Figure 1: Potential mechanisms of ADC or free payload uptake in normal cells.
Target antigens may be expressed on normal cells, facilitating target-dependent uptake of ADCs. Additionally, other receptors that bind to the conserved Fc region of IgG antibodies, such as FcγRs, neonatal Fc receptor (FcRn), and C-type lectin receptors (CLRs), may also facilitate the internalization of ADCs in normal cells. Non-specific endocytic mechanisms, such as macropinocytosis or micropinocytosis, may also contribute to the internalization of intact ADCs or free payloads (released extracellularly due to linker-payload instability or extracellular protease activity).

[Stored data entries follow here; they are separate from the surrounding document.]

(** *** More of what a run shows *)

(** The fixed waits between attempts, in milliseconds. *)
Definition waitsOf (evs : list Event) : list Z :=
  flat_map (fun e => match e with
                     | SetTimeout (Some ms) => [ms]
                     | _ => []
                     end) evs.

(** The lines of [logResults], for a runner that is there. *)
Definition resultLines (health : Health) (networkRunner : NetworkRunner)
    (error message : option string) : list Event :=
  (OnHealth health (addLogs (queryErrors networkRunner))
   :: countLine health (results networkRunner)
   :: detailLines health (results networkRunner)
   ++ (match error with
       | Some e =>
           if truthy e
           then [OnHealth health (log [("Failed with error: " ++ e)%string])]
           else []
       | None => []
       end)
   ++ (match message with
       | Some m => if truthy m then [OnHealth health (log [m])] else []
       | None => []
       end)
   ++ [OnHealth health sendLog])%list.

(** The attempt log of [run]: for the runner at position [i], counted from
    0, the line "Attempt i+1:" and the runner's summary. *)
Fixpoint attemptLinesFrom (health : Health) (i : nat)
    (runners : list NetworkRunner) : list Event :=
  match runners with
  | [] => []
  | r :: rest =>
      (OnHealth health
         (log [("Attempt " ++ decimal (Z.of_nat i + 1) ++ ":")%string])
       :: countLine health (results r)
       :: detailLines health (results r)
       ++ attemptLinesFrom health (S i) rest)%list
  end.

(** The terminal mark of [run], decided by the last runner. *)
Definition terminalMark (health : Health) (lastRunner : NetworkRunner)
  : Event :=
  OnHealth health
    (if didSucceed lastRunner then success ["Autostake finished"]
     else failed ["Autostake failed"]).

(** The run settled as a success: [run] resolved and [didSucceed()] is
    true. *)
Definition reportsSuccess (r : NetworkRunner) : Prop :=
  run_threw r = None /\ didSucceed r = true.

End Autostake.

(** * A concrete setting

    Five networks and collaborators that answer by the network's name. *)
Module Scene.

Definition network (n : string) (a : option AutostakeConfig) : NetworkData :=
  {| name := n; enabled := None; autostake := a; healthCheck := None |}.

Definition alpha : NetworkData := network "alpha" None.
Definition bravo : NetworkData :=
  network "bravo"
    (Some {| retries := Some 5; slip44 := None; correctSlip44 := false |}).
Definition charlie : NetworkData := network "charlie" None.
Definition echo : NetworkData := network "echo" None.
Definition foxtrot : NetworkData := network "foxtrot" None.
Definition golf : NetworkData :=
  network "golf"
    (Some {| retries := Some 0; slip44 := None; correctSlip44 := false |}).

(** india asks for coin type 330 on a chain of coin type 118; juliet is
    alpha with a negative retry ceiling. *)
Definition india : NetworkData :=
  network "india"
    (Some {| retries := None; slip44 := Some 330; correctSlip44 := false |}).
Definition juliet : NetworkData :=
  network "alpha"
    (Some {| retries := Some (-1); slip44 := None; correctSlip44 := false |}).

(** kilo asks for the coin type 2 ** 31, which makes no hardened index. *)
Definition kilo : NetworkData :=
  network "kilo"
    (Some {| retries := None; slip44 := Some 2147483648;
             correctSlip44 := false |}).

Free payloads can also enter normal cells through other mechanisms, such as passive diffusion (if membrane-permeable), non-specific endocytosis, or specific transporters (if substrates of membrane transporters). Furthermore, antigen-positive target cells can also mediate toxicity by releasing payloads into the local environment, which are subsequently absorbed by antigen-negative normal cells through passive diffusion, paracrine uptake, or other non-specific endocytic mechanisms (bystander effect).
Non-Targeted Dependent ADC
Uptake and Potential Toxicity Mechanisms
1Linker-Payload Linkage Instability
Linker-payload instability can lead to premature release of payloads into the bloodstream, resulting in off-target toxicity of ADCs. The choice of linker is one of the main driving factors behind the stability of ADCs. First-generation ADCs have acid-labile bonds (e.g., hydrazine) that are stable at neutral pH in plasma but release payloads in the lysosomes at lower pH after ADC internalization. These early ADCs often suffered from poor plasma stability, with free payloads detectable in circulation (Figure 1).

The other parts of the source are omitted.